It’s only water, so why should we fear large bodies of it, such as the sea or the ocean? However, when you’re all alone, you realize how scary a place it can be.

Stranded on a desert island, a young man yearns for objects from his past. A local from a small coastal town in England is found dead as the tide goes out. A Norwegian whaling ship is stranded in the Arctic, its crew threatened by mysterious forces. In the nineteenth century, a ship drifts in becalmed waters in the Indian Ocean, those on it haunted by their evil deeds. A surfer turned diver discovers there are things worse than drowning under the sea. Something from the sea is creating monsters on land.
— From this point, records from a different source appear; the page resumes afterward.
(** ** The watched files *)

(** C4, as stated, fails.  After the reload that publishes a declaration
    referring to pong.json and status.json, both present on disk, neither
    is watched, and ping.json, to which the declaration no longer refers, is
    still watched.  At start-up, item.json is watched although its endpoint
    has an unsupported verb and no route refers to it. *)
Lemma subscriptions_are_not_recomputed :
  (run Fixture.Unmarshal
       (main Fixture.Unmarshal (Fixture.installed Fixture.ping_yaml))
       [ (Fixture.installed Fixture.pong_yaml, Fixture.write_config) ]
   = Running Fixture.reloaded /\
   config Fixture.reloaded = Fixture.pong_config /\
   watcher_Add (Fixture.installed Fixture.pong_yaml) "status.json" = Ok tt /\
   watcher_Add (Fixture.installed Fixture.pong_yaml) "pong.json" = Ok tt /\
   ("status.json" ∉ watched Fixture.reloaded) /\
   ("pong.json" ∉ watched Fixture.reloaded) /\
   ("ping.json" ∈ watched Fixture.reloaded)) /\
  (main Fixture.Unmarshal (Fixture.installed Fixture.put_yaml)
   = Running Fixture.started_put /\
   ("item.json" ∈ watched Fixture.started_put) /\
   forall method rPath,
     gin.getValue (router Fixture.started_put) method rPath
     <> Some {| gin.responseFile := "item.json" |}).
Proof.
  split.
  - split; [vm_compute; reflexivity|].
    split; [reflexivity|]. split; [reflexivity|]. split; [reflexivity|].
    split; [|split].
    + intros H. vm_compute in H. discriminate.
    + intros H. vm_compute in H. discriminate.
    + vm_compute. reflexivity.
  - split; [vm_compute; reflexivity|].
    split; [vm_compute; reflexivity|].
    intros method rPath H.
    unfold gin.getValue in H. simpl in H.
    apply lookup_singleton_Some in H as [_ H]. discriminate.
Qed.

(** C4, amended.  The subscriptions are made once, at start-up, and no input
    changes them afterwards.  They are the declaration file and the
    responseFile of every endpoint of the start-up declaration, whatever its
    method, for which [watcher.Add] succeeded at start-up. *)
Theorem subscriptions_fixed_at_startup
    (yaml_Unmarshal : string -> result Config)
    (os0 : OS) (st0 st : State) (inputs : list (OS * Input)) :
  main yaml_Unmarshal os0 = Running st0 ->
  run yaml_Unmarshal (Running st0) inputs = Running st ->
  watched st = watched st0 /\
  forall p : string,
    p ∈ watched st <->
    watcher_Add os0 p = Ok tt /\
    (p = "./config.yaml" \/
     exists service endpoint,
       service ∈ Services (config st0) /\
       endpoint ∈ Endpoints service /\
       ResponseFile endpoint = p).
Proof.
  intros Hmain Hrun.
  destruct (run_Running yaml_Unmarshal inputs st0) as (st' & E & _ & Hw).
  rewrite E in Hrun. injection Hrun as ->.
  split; [exact Hw|]. intros p. rewrite Hw.
  apply main_Running in Hmain as (_ & _ & ->).
  rewrite elem_of_watchServices, elem_of_watch. simpl. split.
  - intros [[H|[-> H]]|[H H']].
    + by apply not_elem_of_empty in H.
    + split; [done|by left].
    + split; [done|by right].
  - intros [H [->|H']].
    + left. right. done.
    + right. done.
Qed.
In Devil and the Deep, award-winning editor Ellen Datlow shares an original anthology of horror that covers the depths of the deep blue sea. Whether its tales of murderous pirates who stalk the waters in search of treasure and blood, creatures that haunt the depths below?ones we’ve only seen in our nightmares, or storms that can swallow you whole, the open water can be a dangerous and terrifying place.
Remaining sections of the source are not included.